Figure 1.

Proof-of-concept to establish successful transfer of large DNA fragments containing interspersed regions of AT-rich regulatory elements to a linear vector framework. (A). The schematic shows 7.5 kb and 9.5 kb fragments to be released from extant circular vectors pSN372 and pMG1847, respectively, for assembly into linear vectors. These fragments contain TetR- or TetR-DOZI-based translation regulation modules and a transcriptional unit in which expression of a FLuc reporter CDS is translationally controlled by TetR aptamers (shown as lollipops) located in either the 5′-UTR only or both 5′- and 3′-UTRs. (B) Strategy used to transfer the respective pSN372- and pMG1847-derived fragments into linear plasmids. The original pJAZZ-OC vector (Lucigen) was modified with a multi-cloning site gene block to create pSwing.

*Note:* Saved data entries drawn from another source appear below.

(** For frames listed in increasing order, and for the full frame range,
    the masked read of a sparse field is the read the specification
    describes: slot by slot, the mask tells whether the frame is a stored
    index, and a present slot holds the row stored for that frame. *)
Theorem sparse_masked_read_increasing_frames w (run_idx traj_idx : nat)
    (field_path : string) (traj_grp : gmap string traj_field)
    (positions D : list frame) (sp : list nat) (frames : option (list nat)) :
  traj w run_idx traj_idx = Ok traj_grp →
  traj_grp !! POSITIONS = Some (Dataset positions) →
  traj_grp !! field_path = Some (SparseGrp D sp) →
  field_path ∈ sparse_fields w →
  length D = length sp →
  strictly_increasing sp = true →
  Forall (fun s => s < length positions) sp →
  strictly_increasing (default [] frames) = true →
  get_traj_field w run_idx traj_idx field_path frames true =
    Ok (masked_read_spec sp D (default (seq 0 (length positions)) frames)).
Proof.
  intros Ht Hpos Hf Hs Hlen Hsp Hrange Hfr. erewrite get_traj_field_sparse by done.
  unfold _get_sparse_traj_field. rewrite Ht. csimpl. rewrite Hf, Hpos. csimpl.
  destruct frames as [frames|]; csimpl.
  - rewrite h5_take_select by done. csimpl.
    rewrite select_rows_sorted by done.
    unfold np_put_mask. rewrite length_np_isin, length_np_full, decide_True by done.
    unfold np_broadcast_rows.
    rewrite (count_true_isin sp D), length_fmap, decide_True by done. csimpl.
    rewrite mask_fill_sparse by done. by rewrite put_mask_scalar_isin.
  - rewrite put_sparse_rows; [|by apply strictly_increasing_NoDup|done|done]. csimpl.
    by rewrite put_sparse_mask.
Qed.

(** The masked read of frames of a sparse field listed in increasing
    order. *)
Lemma sparse_read_frames w (r t : nat) (frames : list nat) (field : string)
    (traj_grp : gmap string traj_field) (positions D : list frame) (sp : list nat) :
  traj w r t = Ok traj_grp →
  traj_grp !! POSITIONS = Some (Dataset positions) →
  traj_grp !! field = Some (SparseGrp D sp) →
  field ∈ sparse_fields w →
  length D = length sp →
  strictly_increasing sp = true →
  strictly_increasing frames = true →
  get_traj_field w r t field (Some frames) true = Ok (masked_read_spec sp D frames).
Proof.
  intros Ht Hpos Hf Hs Hlen Hsp Hfr. erewrite get_traj_field_sparse by done.
  unfold _get_sparse_traj_field. rewrite Ht. csimpl. rewrite Hf, Hpos. csimpl.
  rewrite h5_take_select by done. csimpl.
  rewrite select_rows_sorted by done.
  unfold np_put_mask. rewrite length_np_isin, length_np_full, decide_True by done.
  unfold np_broadcast_rows.
  rewrite (count_true_isin sp D), length_fmap, decide_True by done. csimpl.
  rewrite mask_fill_sparse by done. by rewrite put_mask_scalar_isin.
Qed.

(** C1 (the code departs from the claim).  With rows [a], [b], [c] stored
    at the sparse indices 2, 5 and 9, a masked read of the frames 5, 2
    marks both slots present, but fills them in the order of the stored
    indices: the slot of frame 5 holds [a], the row stored for frame 2,
    and the slot of frame 2 holds [b], the row stored for frame 5.  The
    read the specification describes holds [b] and [a] there. *)
Theorem sparse_masked_read_follows_stored_order w (run_idx traj_idx : nat)
    (field_path : string) (traj_grp : gmap string traj_field)
    (positions : list frame) (a b c : frame) :
  traj w run_idx traj_idx = Ok traj_grp →
  traj_grp !! POSITIONS = Some (Dataset positions) →
  traj_grp !! field_path = Some (SparseGrp [a; b; c] [2; 5; 9]) →
  field_path ∈ sparse_fields w →
  get_traj_field w run_idx traj_idx field_path (Some [5; 2]) true =
    Ok (Masked [Some a; Some b] [false; false]) ∧
  masked_read_spec [2; 5; 9] [a; b; c] [5; 2] = Masked [Some b; Some a] [false; false].
Proof.
  intros Ht Hpos Hf Hs. split; [|done]. erewrite get_traj_field_sparse by done.
  unfold _get_sparse_traj_field. rewrite Ht. simpl. rewrite Hf, Hpos. done.
Qed.
End FieldReads.

(** ** Records over a contig *)

Section ContigRecords.
Context {frame scalar : Type}.
Implicit Types w : @WepyHDF5 frame scalar.

Lemma foldl_outcome_raise {A B} (step : outcome A -> B -> outcome A) (e : pyerr)
    (l : list B) :
  (∀ b, step (Raise e) b = Raise e) → foldl step (Raise e) l = Raise e.
Proof. intros H. induction l as [|b l IH]; [done|]. simpl. by rewrite H. Qed.

(** A pass of the loop of [_run_records_continual] always ends in an
    exception: whatever was read, the sum of a list and an integer raises
    [TypeError]. *)
Lemma continual_pass_raises w (run_record_key : string)
    (acc : outcome (option (list (string * list datum)) * pyseq * nat)) (run_idx : nat) :
  ∃ e, continual_pass w run_record_key acc run_idx = Raise e.
Proof.
  unfold continual_pass. destruct acc as [[[fields cyc] prev]|e]; csimpl; [|eauto].
  destruct (_convert_record_fields_to_table_columns w run_idx run_record_key); csimpl;
    [|eauto].
  destruct (match fields with
            | Some fields0 => extend_fields fields0 a
            | None => Ok a
            end); csimpl; [|eauto].
  destruct (record_fields w !! run_record_key) as [mf|]; csimpl; [|eauto].
  destruct (mf !! 0); csimpl; [|eauto].
  destruct (records_grp w run_idx run_record_key) as [g|]; csimpl; [|eauto].
  destruct (g_dsets g !! _); csimpl; eauto.
Qed.

Lemma continual_pass_Raise w (run_record_key : string) (e : pyerr) (run_idx : nat) :
  continual_pass w run_record_key (Raise e) run_idx = Raise e.
Proof. done. Qed.
(** * MCPolice: statute registry, violation store and request handlers

    A shallow embedding of the violation-reporting service: the statute
    table of [statutes.ts], the record types of [types.ts], and the REST
    and JSON-RPC handlers of the Hono application, with the key-value
    binding [VIOLATIONS_KV] as an explicit store that every handler
    takes and returns.

    Conventions.
    - A value that can be [undefined] in the running program is an
      [option]; a JavaScript number produced by [parseInt] is an
      [option Z], [None] standing for [NaN].
    - An ISO-8601 timestamp is the number of milliseconds it denotes:
      [toISOString] has millisecond precision and [new Date(s)] reads it
      back exactly.
    - [Math.random] and [new Date()] are inputs of the handlers ([Env]).
    - [JSON.stringify] followed by [JSON.parse] is the identity on the
      stored records (their fields are strings and string arrays; a
      field that is [undefined] is dropped and reads back as
      [undefined]), so the store holds the records themselves.
    - The key-value binding is assumed to answer every call.
    - A string is the sequence of the bytes of its UTF-8 encoding.
    - Numbers are exact integers: the rounding of doubles above 2^53
      and the overflow to infinity are not modelled. *)

From Stdlib Require Import Ascii.
From stdpp Require Import gmap strings list.

Open Scope string_scope.

(** ** JavaScript values and operations used by the handlers *)

Module Js.

(** An exception travelling up to the nearest [catch]. *)
Inductive Error :=
| TypeError (message : string)
| SyntaxError (message : string).

(** [error.message] *)
Definition message (e : Error) : string :=
  match e with
  | TypeError m => m
  | SyntaxError m => m
  end.

Inductive Outcome (A : Type) :=
| Return (a : A)
| Throw (e : Error).
Arguments Return {A} a.
Arguments Throw {A} e.

Definition bind {A B} (m : Outcome A) (k : A -> Outcome B) : Outcome B :=
  match m with
  | Return a => k a
  | Throw e => Throw e
  end.

(** Reading property [prop] of [undefined]. *)
Definition undefined_read (prop : string) : Error :=
  TypeError ("Cannot read properties of undefined (reading '" ++ prop ++ "')").

Definition member {A} (prop : string) (o : option A) : Outcome A :=
  match o with
  | Some a => Return a
  | None => Throw (undefined_read prop)
  end.

(** Truthiness of a value that is a string or is missing: [undefined],
    [null] and the empty string are falsy. *)
Definition truthy (v : option string) : bool :=
  match v with
  | Some s => negb (String.eqb s "")
  | None => false
  end.

(** [a || b] on such values. *)
Definition or_else (v : option string) (dflt : string) : string :=
  if truthy v then default dflt v else dflt.

(** The properties every object literal inherits from
    [Object.prototype]. *)
Definition prototype_members : list string :=
  [ "constructor"; "__defineGetter__"; "__defineSetter__";
    "hasOwnProperty"; "__lookupGetter__"; "__lookupSetter__";
    "isPrototypeOf"; "propertyIsEnumerable"; "toString"; "valueOf";
    "__proto__"; "toLocaleString" ].

Definition is_prototype_member (k : string) : bool :=
  bool_decide (k ∈ prototype_members).

(** [String.prototype.includes]. *)
Fixpoint includes (needle hay : string) : bool :=
  String.prefix needle hay ||
  match hay with
  | EmptyString => false
  | String _ rest => includes needle rest
  end.

(** *** Numbers *)

Definition Number := option Z.

Definition add (a b : Number) : Number :=
  match a, b with
  | Some x, Some y => Some (x + y)%Z
  | _, _ => None
  end.

Definition lt (a b : Number) : bool :=
  match a, b with
  | Some x, Some y => (x <? y)%Z
  | _, _ => false
  end.

(** [parseInt(s)] without a radix: leading white space, a sign, an
    optional [0x] prefix, then the longest run of digits.  White space
    is what [StrWhiteSpaceChar] lists: the ASCII characters below, and
    U+00A0, U+1680, U+2000 to U+200A, U+2028, U+2029, U+202F, U+205F,
    U+3000 and U+FEFF, each by its UTF-8 bytes. *)
Definition is_white_space (c : ascii) : bool :=
  let n := nat_of_ascii c in
  ((n =? 9) || (n =? 10) || (n =? 11) || (n =? 12) || (n =? 13) || (n =? 32))%nat.

(** The number of bytes of the white space character that [s] starts
    with, 0 when it starts with none. *)
Definition white_space_bytes (s : string) : nat :=
  match s with
  | String a rest =>
      if is_white_space a then 1
      else
        match rest with
        | String b rest' =>
            let x := nat_of_ascii a in
            let y := nat_of_ascii b in
            if ((x =? 194) && (y =? 160))%nat then 2
            else
              match rest' with
              | String c _ =>
                  let z := nat_of_ascii c in
                  if (((x =? 225) && (y =? 154) && (z =? 128))
                      || ((x =? 226) && (y =? 128)
                          && (((128 <=? z) && (z <=? 138))
                              || (z =? 168) || (z =? 169) || (z =? 175)))
                      || ((x =? 226) && (y =? 129) && (z =? 159))
                      || ((x =? 227) && (y =? 128) && (z =? 128))
                      || ((x =? 239) && (y =? 187) && (z =? 191)))%nat
                  then 3 else 0
              | EmptyString => 0
              end
        | EmptyString => 0
        end
  | EmptyString => 0
  end.

Fixpoint drop_bytes (n : nat) (s : string) : string :=
  match n, s with
  | S n', String _ rest => drop_bytes n' rest
  | _, _ => s
  end.

(** One white space character is removed per unit of [fuel]; the length
    of the string is enough. *)
Fixpoint trim_start_within (fuel : nat) (s : string) : string :=
  match fuel with
  | 0 => s
  | S fuel' =>
      match white_space_bytes s with
      | 0 => s
      | n => trim_start_within fuel' (drop_bytes n s)
      end
  end.

Definition trim_start (s : string) : string :=
  trim_start_within (String.length s) s.

Definition digit_value (c : ascii) : option Z :=
  let n := Z.of_nat (nat_of_ascii c) in
  if ((48 <=? n) && (n <=? 57))%Z then Some (n - 48)%Z
  else if ((97 <=? n) && (n <=? 102))%Z then Some (n - 87)%Z
  else if ((65 <=? n) && (n <=? 70))%Z then Some (n - 55)%Z
  else None.

Fixpoint digits (radix : Z) (s : string) (acc : Number) : Number :=
  match s with
  | String c rest =>
      match digit_value c with
      | Some d =>
          if (d <? radix)%Z
          then digits radix rest (Some (default 0 acc * radix + d)%Z)
          else acc
      | None => acc
      end
  | EmptyString => acc
  end.

Definition parseInt (s : string) : Number :=
  let s1 := trim_start s in
  let '(sign, s2) :=
    match s1 with
    | String "-" rest => ((-1)%Z, rest)
    | String "+" rest => (1%Z, rest)
    | _ => (1%Z, s1)
    end in
  let '(radix, s3) :=
    match s2 with
    | String "0" (String "x" rest) => (16%Z, rest)
    | String "0" (String "X" rest) => (16%Z, rest)
    | _ => (10%Z, s2)
    end in
  Z.mul sign <$> digits radix s3 None.

(** *** Arrays *)

(** [Array.prototype.slice(start, end)]: [NaN] counts as 0, a negative
    index counts from the end, both are clamped to the array. *)
Definition to_integer (n : Number) : Z := default 0%Z n.

Definition relative_index (len k : Z) : Z :=
  if (k <? 0)%Z then Z.max (len + k) 0 else Z.min k len.

Definition slice {A} (l : list A) (start final : Number) : list A :=
  let len := Z.of_nat (length l) in
  let k := relative_index len (to_integer start) in
  let e := relative_index len (to_integer final) in
  take (Z.to_nat (e - k)) (drop (Z.to_nat k) l).

(** *** Objects used as dictionaries *)

(** What a counting accumulator can hold: a number, or the text that
    [+ 1] makes of an inherited member ([source] names the member whose
    string form starts the text, [ones] is the number of ["1"]
    characters appended so far). *)
Inductive Bucket :=
| Count (n : nat)
| Text (source : string) (ones : nat).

To facilitate Gibson assembly, pSwing can be digested with restriction enzymes to expose regions homologous to cut pSN372- and pMG1847-derived fragments (red and green). (C) Restriction digestion analysis confirming proper topological assembly of pSwing, pSN372L and pSN1847L. For pSN1847L, several plasmids that do not contain the expected insert, and likely corresponding to pSwing, are indicated in red font.